Five Things You Should Know About NGU’s Aviation Minor 

Aspiring aviators often think they have to attend a large, expensive, out-of-state aeronautical university to earn an aviation degree. Pilots are in high demand among the U.S. Air Force and the airlines, which means many options for potential pilots. In as little as 18 credit hours, students earning an aviation minor at NGU can become certified to fly single-engine planes. 

Located at Greenville’s Downtown Airport (GMU), US AeroFlight ( is South Carolina Upstate hometown flight instruction service. US AeroFlight has 11 instructors with thousands of combined flying hours who each specialize in training future aviators. Here are five things to know which will help you consider if an aviation minor is right for you. 

  1. You start flying right away 

Flight instructors want to familiarize their students with how an aircraft is operated by demonstration. That means that little instruction is done in a typical classroom setting. Before you know it, the controls will be in your hands. Upon completion of this minor, students will have completed at least 190 hours of flight time in single and twin-engine aircraft.  
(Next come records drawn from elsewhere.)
(** A new notification at the end of a player's list. *)
Lemma add_spec nt nt1 A1 a pid l A2 type value :
  get_player_notify map_new malloc_player nt pid = Ret (nt1, a) ->
  rep nt1 (A1 ++ (a, (pid, l)) :: A2) -> note_ok (mk_n None type value) ->
  exists nt' b v, notification_add_r map_new malloc_note malloc_player nt pid type value = Ret (nt', b) /\
    rep nt' (A1 ++ (a, (pid, l ++ [(b, mk_n None type value)])) :: A2) /\
    nt_notes nt' !! b = Some (mk_note 0 type 0 value) /\
    nt_players nt1 !! a = Some v /\ nt_counts nt' = nt_counts nt1 /\
    nt_players nt' !! a = Some (mk_pn (pn_next v) (pn_playerid v) (pn_m v) (default b (head (map fst l))) b).
Proof.
  intros Hget Hrep Hok. unfold notification_add_r. rewrite Hget. cbn [mbind outcome_bind].
  destruct (note_fresh (nt_notes nt1)) as [Hfr Hnz]. set (b := malloc_note (nt_notes nt1)) in *.
  destruct (Z.eqb_spec b 0); [contradiction|].
  destruct (rp_entry _ _ Hrep a pid l (entry_at _ _ _ _ _)) as (v & Hv & Hpid & Hl). rewrite Hv. cbn [deref mbind outcome_bind].
  pose proof Hl as [H1 H2 H3 H4 H5 H6]. pose proof (addresses_disjoint _ _ _ _ _ (rp_notes _ _ Hrep)) as (_ & _ & Hdis).
  assert (Hlive : forall c, c ∈ addresses (A1 ++ A2) -> is_Some (nt_notes nt1 !! c)).
  { intros c Hc. apply elem_of_addresses in Hc as ([a' [q k]] & He & Hc). cbn in Hc.
    assert (He' : (a', (q, k)) ∈ A1 ++ (a, (pid, l)) :: A2).
    { apply elem_of_app in He as [He|He]; apply elem_of_app; [now left|right; now right]. }
    destruct (rp_entry _ _ Hrep a' q k He') as (w & _ & _ & Hk). eapply slist_nonzero; [apply (no_list _ _ _ Hk)|exact Hc]. }
  assert (Hbl : b ∉ map fst l).
  { intros Hb. destruct (slist_nonzero _ _ _ _ _ H1 Hb) as [_ Hs]. rewrite Hfr in Hs. now apply is_Some_None in Hs. }
  assert (Hba : b ∉ addresses (A1 ++ A2)).
  { intros Hb. apply Hlive in Hb. rewrite Hfr in Hb. now apply is_Some_None in Hb. }
  set (x := mk_n None type value).
  assert (Hgo : forall notes' hd, slist nf_next notes' hd (map fst (l ++ [(b, x)])) ->
    hd = default b (head (map fst l)) ->
    (forall c, c <> b -> c ∉ map fst l -> notes' !! c = nt_notes nt1 !! c) ->
    (forall c, is_Some (notes' !! c) -> c = b \/ is_Some (nt_notes nt1 !! c)) ->
    (forall c y, (c, y) ∈ l -> exists n, notes' !! c = Some n /\ note_is n y) ->
    notes' !! b = Some (mk_note 0 type 0 value) ->
    rep (with_players (with_notes nt1 notes') (<[a := mk_pn (pn_next v) (pn_playerid v) (pn_m v) hd b]> (nt_players nt1)))
      (A1 ++ (a, (pid, l ++ [(b, x)])) :: A2)).
  { intros notes' hd Hs Hhd Hf Hd Hn Hb. eapply (rep_update _ _ _ _ _ _ v); [exact Hrep|exact Hv|reflexivity|reflexivity| | | |].
    - intros c Hc. apply Hf; [congruence|]. intros Hcl. exact (Hdis c Hcl Hc).
    - constructor; cbn [pn_l pn_t pn_m].
      + exact Hs.
      + now rewrite last_snoc_fst.
      + intros c y Hc. apply elem_of_app in Hc as [Hc|Hc].
        * split; [exact (proj1 (H3 c y Hc))|exact (Hn c y Hc)].
        * apply list_elem_of_singleton in Hc. injection Hc as -> ->. split; [exact Hok|]. eexists. split; [exact Hb|]. repeat split.
      + rewrite map_app. apply list.NoDup_app. split; [exact H4|]. split; [|apply list.NoDup_singleton].
        intros c Hc Hc'. apply list_elem_of_singleton in Hc'. cbn in Hc'. subst c. contradiction.
      + exact H5.
      + intros k c. rewrite H6. split; intros (y & Hy & Hk).
        * exists y. split; [apply elem_of_app; now left|exact Hk].
        * apply elem_of_app in Hy as [Hy|Hy]; [eauto|]. apply list_elem_of_singleton in Hy. injection Hy as -> ->. discriminate.
    - intros c Hc. rewrite map_app in Hc. apply elem_of_app in Hc as [Hc|Hc]; [exact (Hdis c Hc)|].
      apply list_elem_of_singleton in Hc. cbn in Hc. subst c. exact Hba.
    - intros c Hc. destruct (Hd c Hc) as [->|Hs'].
      + right. rewrite map_app. apply elem_of_app. right. left.
      + apply (rp_dom _ _ Hrep) in Hs'. apply elem_of_addresses in Hs' as ([a' [q k]] & He & Hck).
        apply elem_of_app in He as [He|He]; [left; apply elem_of_addresses; exists (a', (q, k)); split; [apply elem_of_app; now left|exact Hck]|].
        apply elem_of_cons in He as [[= -> -> ->]|He]; [right; rewrite map_app; apply elem_of_app; now left|].
        left. apply elem_of_addresses. exists (a', (q, k)). split; [apply elem_of_app; now right|exact Hck]. }
  destruct (decide (l = [])) as [->|Hne].
  - cbn in H1, H2. rewrite H1, H2. cbn [Z.eqb c_assert mbind outcome_bind].
    exists (with_players (with_notes nt1 (<[b := mk_note 0 type 0 value]> (nt_notes nt1)))
              (<[a := mk_pn (pn_next v) (pn_playerid v) (pn_m v) b b]> (nt_players nt1))), b, v.
    split; [reflexivity|]. split; [|cbn; rewrite !lookup_insert_eq; auto]. apply Hgo.
    + cbn. split; [reflexivity|]. split; [exact Hnz|]. rewrite lookup_insert_eq. eauto.
    + reflexivity.
    + intros c Hc _. now rewrite lookup_insert_ne by congruence.
    + intros c Hc. destruct (decide (c = b)) as [->|Hc']; [now left|right]. now rewrite lookup_insert_ne in Hc by congruence.
    + intros c y Hc. inversion Hc.
    + apply lookup_insert_eq.
  - destruct (exists_last Hne) as (l0 & [t y] & ->). rewrite last_snoc_fst in H2. cbn [fst] in H2.
    assert (Hty : (t, y) ∈ l0 ++ [(t, y)]) by (apply elem_of_app; right; left).
    assert (Htl : t ∈ map fst (l0 ++ [(t, y)])) by (apply list_elem_of_fmap; exists (t, y); auto).
    destruct (slist_nonzero _ _ _ _ _ H1 Htl) as [Ht0 _]. destruct (H3 t y Hty) as (_ & w & Hn & Hi).
    assert (Htb : t <> b) by (intros ->; contradiction).
    assert (Hhead : pn_l v = default b (head (map fst (l0 ++ [(t, y)]))) /\ pn_l v <> 0).
    { destruct l0 as [|[c z] l0]; cbn in H1 |- *; (split; [apply H1|]); destruct H1 as (-> & Hc & _); exact Hc. }
    destruct Hhead as [Hhead Hl0]. destruct (Z.eqb_spec (pn_l v) 0); [contradiction|]. rewrite H2.
    destruct (Z.eqb_spec t 0); [contradiction|]. cbn [negb c_assert mbind outcome_bind].
    rewrite lookup_insert_ne, Hn by congruence. cbn [deref mbind outcome_bind].
    assert (Hnt : nf_next w = 0).
    { rewrite map_app in H1. exact (slist_last _ _ _ _ _ _ H1 Hn). }
    rewrite Hnt. cbn [Z.eqb c_assert mbind outcome_bind].
    set (notes' := <[t := mk_note b (nf_type w) (nf_rkey w) (nf_value w)]> (<[b := mk_note 0 type 0 value]> (nt_notes nt1))).
    assert (Hnd : t ∉ map fst l0).
    { rewrite map_app in H4. apply list.NoDup_app in H4 as (_ & H4 & _). intros Hx. apply (H4 t Hx). left. }
    exists (with_players (with_notes nt1 notes') (<[a := mk_pn (pn_next v) (pn_playerid v) (pn_m v) (pn_l v) b]> (nt_players nt1))), b, v.
    split; [reflexivity|]. split.
    + apply Hgo.
      * rewrite !map_app. cbn [map fst]. rewrite map_app in H1. cbn [map fst] in H1. eapply slist_snoc; [exact H1| | | |exact Hnz].
        -- intros c Hc. unfold notes'. assert (Hct : c <> t) by (intros ->; contradiction).
           assert (Hcb : c <> b) by (intros ->; apply Hbl; rewrite map_app; apply elem_of_app; now left).
           now rewrite !lookup_insert_ne by congruence.
        -- unfold notes'. rewrite lookup_insert_eq. reflexivity.
        -- unfold notes'. rewrite lookup_insert_ne, lookup_insert_eq by congruence. reflexivity.
      * exact Hhead.
      * intros c Hc Hcl. unfold notes'. assert (Hct : c <> t) by (intros ->; contradiction).
        now rewrite !lookup_insert_ne by congruence.
      * intros c Hc. unfold notes' in Hc. destruct (decide (c = b)) as [->|Hcb]; [now left|right].
        destruct (decide (c = t)) as [->|Hct]; [rewrite Hn; eauto|]. now rewrite !lookup_insert_ne in Hc by congruence.
      * intros c z Hc. destruct (H3 c z Hc) as (_ & m & Hm & Him). unfold notes'. destruct (decide (c = t)) as [->|Hct].
        -- rewrite lookup_insert_eq. eexists. split; [reflexivity|]. assert (m = w) as -> by congruence. exact Him.
        -- assert (Hcb : c <> b) by (intros ->; apply Hbl, list_elem_of_fmap; exists (b, z); auto).
           rewrite !lookup_insert_ne by congruence. eauto.
      * unfold notes'. rewrite lookup_insert_ne by congruence. apply lookup_insert_eq.
    + split; [|split; [reflexivity|]].
      * cbn. unfold notes'. rewrite lookup_insert_ne by congruence. apply lookup_insert_eq.
      * split; [reflexivity|]. cbn [with_players nt_players]. rewrite lookup_insert_eq. do 2 f_equal. exact Hhead.
Qed.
2. You can work on your own time 

Although the US AeroFlight program is scheduled, student pilots have flexibility when it comes to building their flying hours. The aviation minor only requires three credits per semester. After 12 credit hours, students will earn their Instrument Rating certificate. After 18 credit hours, students will earn their Commercial Pilot Certification.  

3. You, too can become a flight instructor 

After becoming a certified commercial pilot, students can opt to take flight instruction courses. Once certified, these students can begin instructing other beginner pilots. This certification is another way pilots can earn money while they are accruing their flying hours.  

4. You’ll be training with several aircraft types 

US AeroFlight has a fleet of safe, modern aircraft at Greenville Downtown Airport. Their fleet includes: Cessna 140, Cessna 172 Skyhawk, Cessna 310Q, Diamond DA-20, and Beech Sierra 200. These aircraft are rented to pilots at a “wet rate” which allows student pilots to use them outside the requirement for their aviation degree.   

5. You’ll be highly recruitable 

There are dozens of commercial airlines in the United States alone. Regional airlines, in particular, are desperately in need of qualified, professional pilots. Students can also become cargo, private or military aviators. The skills students learn with an aviation minor are highly transferrable within the aviation industry.